Aim of the task: From the records, pick out and copy each line containing "with".

Records for the task:
(** The samples of [np.linspace] between two finite ends: sample [k] is
    [a + k * (b - a) / (num - 1)]; a single sample is the start. *)
Lemma np_linspace_samples (a b : R) (num : Z) :
  (1 <= num)%Z ->
  exists l,
    np_linspace (Fin a) (Fin b) num = Ok l
    /\ List.length l = Z.to_nat num
    /\ forall k, (k < Z.to_nat num)%nat ->
         nth k l NaN = Fin (a + INR k * ((b - a) / IZR (num - 1))).
Proof.
  intros Hnum.
  destruct (np_linspace_length (Fin a) (Fin b) num) as (l & Hl & Hlen);
    [lia|].
  exists l. split; [exact Hl|]. split; [exact Hlen|].
  clear Hlen. intros k Hk. unfold np_linspace in Hl.
  destruct (num <? 0)%Z eqn:Hneg; [apply Z.ltb_lt in Hneg; lia|].
  injection Hl as <-.
  destruct (0 <? num - 1)%Z eqn:Hdiv.
  - apply Z.ltb_lt in Hdiv.
    assert (Hdiv' : IZR (num - 1) <> 0).
    { apply not_0_IZR. lia. }
    assert (Hone : (1 <? num)%Z = true) by (apply Z.ltb_lt; lia).
    rewrite Hone.
    rewrite nth_set_last
      by (destruct (feqb _ _); rewrite !length_map, length_seq; exact Hk).
    destruct (Nat.eqb (S k) _) eqn:Hlast.
    + apply Nat.eqb_eq in Hlast.
      assert (Hk' : S k = Z.to_nat num).
      { rewrite Hlast. destruct (feqb _ _);
          now rewrite !length_map, length_seq. }
      f_equal. rewrite INR_IZR_INZ.
      replace (Z.of_nat k) with (num - 1)%Z by lia.
      field. exact Hdiv'.
    + destruct (Req_dec_T (IZR (num - 1)) 0) as [|_]; [contradiction|].
      destruct (feqb _ _) eqn:Hzero.
      * unfold feqb in Hzero.
        destruct (Req_dec_T ((b + - a) / IZR (num - 1)) 0) as [Hstep|];
          [|discriminate].
        rewrite !map_map. rewrite nth_map_seq by exact Hk.
        rewrite fdiv_Fin by exact Hdiv'. cbn [fmul fadd].
        f_equal. field. exact Hdiv'.
      * rewrite !map_map. rewrite nth_map_seq by exact Hk.
        cbn [fmul fadd]. f_equal. unfold Rminus. ring.
  - apply Z.ltb_ge in Hdiv. assert (num = 1)%Z as -> by lia.
    simpl in Hk. assert (k = 0)%nat as -> by lia.
    change (Z.to_nat 1) with 1%nat. cbn. apply f_equal. ring.
Qed.

Lemma nth_repeat_rows (row : list npfloat) (n i : nat) :
  (i < n)%nat -> nth i (repeat row n) [] = row.
Proof.
  intros Hi. apply nth_error_nth. now apply nth_error_repeat.
Qed.

Lemma nth_repeat_cols (l : list npfloat) (n i j : nat) :
  (i < List.length l)%nat -> (j < n)%nat ->
  nth j (nth i (map (fun v => repeat v n) l) []) NaN = nth i l NaN.
Proof.
  intros Hi Hj.
  rewrite (nth_error_nth (map (fun v => repeat v n) l) i []
                         (x := repeat (nth i l NaN) n)).
  - apply nth_error_nth. now apply nth_error_repeat.
  - rewrite nth_error_map, (nth_error_nth' l NaN Hi). reflexivity.
Qed.

(** The generated matrices, entry by entry, in terms of the two
    [linspace] vectors: the first matrix repeats the latitudes along every
    row, the second repeats one longitude along each row. *)
Lemma generate_coverage_grid_entries
    (center_lat center_lon : npfloat) (grid_size : Z) (area_km : npfloat)
    (lats lons : list npfloat) :
  np_linspace (center_lat - (area_km / 111) / 2)%npf
              (center_lat + (area_km / 111) / 2)%npf grid_size = Ok lats ->
  np_linspace
    (center_lon
     - (area_km / (111 * np_cos (np_radians center_lat))) / 2)%npf
    (center_lon
     + (area_km / (111 * np_cos (np_radians center_lat))) / 2)%npf
    grid_size = Ok lons ->
  List.length lats = Z.to_nat grid_size ->
  List.length lons = Z.to_nat grid_size ->
  exists grid_lats grid_lons,
    generate_coverage_grid center_lat center_lon grid_size area_km
    = Ok (grid_lats, grid_lons)
    /\ forall i j,
         (i < Z.to_nat grid_size)%nat -> (j < Z.to_nat grid_size)%nat ->
         nth j (nth i grid_lats []) NaN = nth j lats NaN
         /\ nth j (nth i grid_lons []) NaN = nth i lons NaN.
Proof.
  intros Hlats Hlons Hnlats Hnlons.
  unfold generate_coverage_grid. rewrite Hlats, Hlons. cbn [bind].
  do 2 eexists. split; [reflexivity|].
  intros i j Hi Hj. split.
  - rewrite nth_repeat_rows by (rewrite Hnlons; exact Hi). reflexivity.
  - apply nth_repeat_cols; [rewrite Hnlons; exact Hi|].
    rewrite Hnlats. exact Hj.
Qed.

(** The closed form of the generated grid. *)
Lemma generate_coverage_grid_closed_form
    (center_lat center_lon area_km : R) (grid_size : Z) :
  (1 <= grid_size)%Z ->
  cos (center_lat * (PI / 180)) <> 0 ->
  let D := area_km / 111 in
  let E := area_km / (111 * cos (center_lat * (PI / 180))) in
  exists grid_lats grid_lons,
    generate_coverage_grid (Fin center_lat) (Fin center_lon) grid_size
                           (Fin area_km) = Ok (grid_lats, grid_lons)
    /\ forall i j,
         (i < Z.to_nat grid_size)%nat -> (j < Z.to_nat grid_size)%nat ->
         nth j (nth i grid_lats []) NaN
         = Fin (center_lat - D / 2 + INR j * (D / IZR (grid_size - 1)))
         /\ nth j (nth i grid_lons []) NaN
            = Fin (center_lon - E / 2 + INR i * (E / IZR (grid_size - 1))).
Proof.
  intros Hsize Hcos D E.
  assert (Hdlat : (Fin area_km / 111)%npf = Fin D).
  { apply fdiv_Fin. lra. }
  assert (Hdlon :
    (Fin area_km / (111 * np_cos (np_radians (Fin center_lat))))%npf
    = Fin E).
  { cbn [np_radians np_cos fmul]. apply fdiv_Fin.
    apply Rmult_integral_contrapositive_currified; [lra | exact Hcos]. }
  destruct (np_linspace_samples (center_lat + - (D / 2))
                                (center_lat + D / 2) grid_size Hsize)
    as (lats & Hlats & Hnlats & Hlat).
  destruct (np_linspace_samples (center_lon + - (E / 2))
                                (center_lon + E / 2) grid_size Hsize)
    as (lons & Hlons & Hnlons & Hlon).
  destruct (generate_coverage_grid_entries
              (Fin center_lat) (Fin center_lon) grid_size (Fin area_km)
              lats lons) as (grid_lats & grid_lons & Hgrid & Hentries).
  - rewrite Hdlat. rewrite fdiv_Fin by lra. exact Hlats.
  - rewrite Hdlon. rewrite fdiv_Fin by lra. exact Hlons.
  - exact Hnlats.
  - exact Hnlons.
  - exists grid_lats, grid_lons. split; [exact Hgrid|].
    intros i j Hi Hj. destruct (Hentries i j Hi Hj) as [-> ->].
    rewrite (Hlat j Hj), (Hlon i Hi).
    split; f_equal.
    + replace (center_lat + D / 2 - (center_lat + - (D / 2))) with D by lra.
      lra.
    + replace (center_lon + E / 2 - (center_lon + - (E / 2))) with E by lra.
      lra.
Qed.

Lemma cos_degrees_pos (lat : R) :
  -90 < lat < 90 -> 0 < cos (lat * (PI / 180)).
Proof.
  intros [Hlow Hhigh]. pose proof PI_RGT_0 as Hpi.
  apply cos_gt_0; nra.
Qed.

(** X5.  The coordinates of the generated grid.  For a finite centre and extent,
    a latitude whose cosine is not zero and a grid size [N >= 1], the point
    of row [i] and column [j] has the latitude
    [center_lat - D/2 + j * D/(N-1)] with [D = area_km / 111] and the
    longitude [center_lon - E/2 + i * E/(N-1)] with
    [E = area_km / (111 * cos center_lat)]: the latitude runs along the
    rows of the matrices, the longitude down their columns, and a grid of
    one point is the south-west corner, not the centre. *)
Theorem grid_coordinates
    (center_lat center_lon area_km : R) (grid_size : Z) :
  (1 <= grid_size)%Z ->
  cos (center_lat * (PI / 180)) <> 0 ->
  let D := area_km / 111 in
  let E := area_km / (111 * cos (center_lat * (PI / 180))) in
  exists grid_lats grid_lons,
    generate_coverage_grid (Fin center_lat) (Fin center_lon) grid_size
                           (Fin area_km) = Ok (grid_lats, grid_lons)
    /\ forall i j,
         (i < Z.to_nat grid_size)%nat -> (j < Z.to_nat grid_size)%nat ->
         nth j (nth i grid_lats []) NaN
         = Fin (center_lat - D / 2 + INR j * (D / IZR (grid_size - 1)))
         /\ nth j (nth i grid_lons []) NaN
            = Fin (center_lon - E / 2 + INR i * (E / IZR (grid_size - 1))).
Proof.
  intros Hsize Hcos.
  exact (generate_coverage_grid_closed_form center_lat center_lon area_km
                                            grid_size Hsize Hcos).
Qed.

Lemma grid_coordinates_witness :
  exists grid_lats grid_lons,
    generate_coverage_grid (Fin 47.9212) (Fin 106.9186) 30 (Fin 15)
    = Ok (grid_lats, grid_lons)
    /\ nth 29 (nth 0 grid_lats []) NaN
       = Fin (47.9212 - 15 / 111 / 2 + INR 29 * (15 / 111 / IZR (30 - 1))).
Proof.
  destruct (grid_coordinates 47.9212 106.9186 15 30)
    as (gl & gn & Hgrid & Hat).
  - lia.
  - apply Rgt_not_eq. apply cos_degrees_pos. lra.
  - exists gl, gn. split; [exact Hgrid|].
    apply (Hat 0%nat 29%nat); apply Nat.ltb_lt; reflexivity.
Defined.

Exercise result:
      replace (Z.of_nat k) with (num - 1)%Z by lia.
    change (Z.to_nat 1) with 1%nat. cbn. apply f_equal. ring.
    + replace (center_lat + D / 2 - (center_lat + - (D / 2))) with D by lra.
    + replace (center_lon + E / 2 - (center_lon + - (E / 2))) with E by lra.
    [center_lat - D/2 + j * D/(N-1)] with [D = area_km / 111] and the
    longitude [center_lon - E/2 + i * E/(N-1)] with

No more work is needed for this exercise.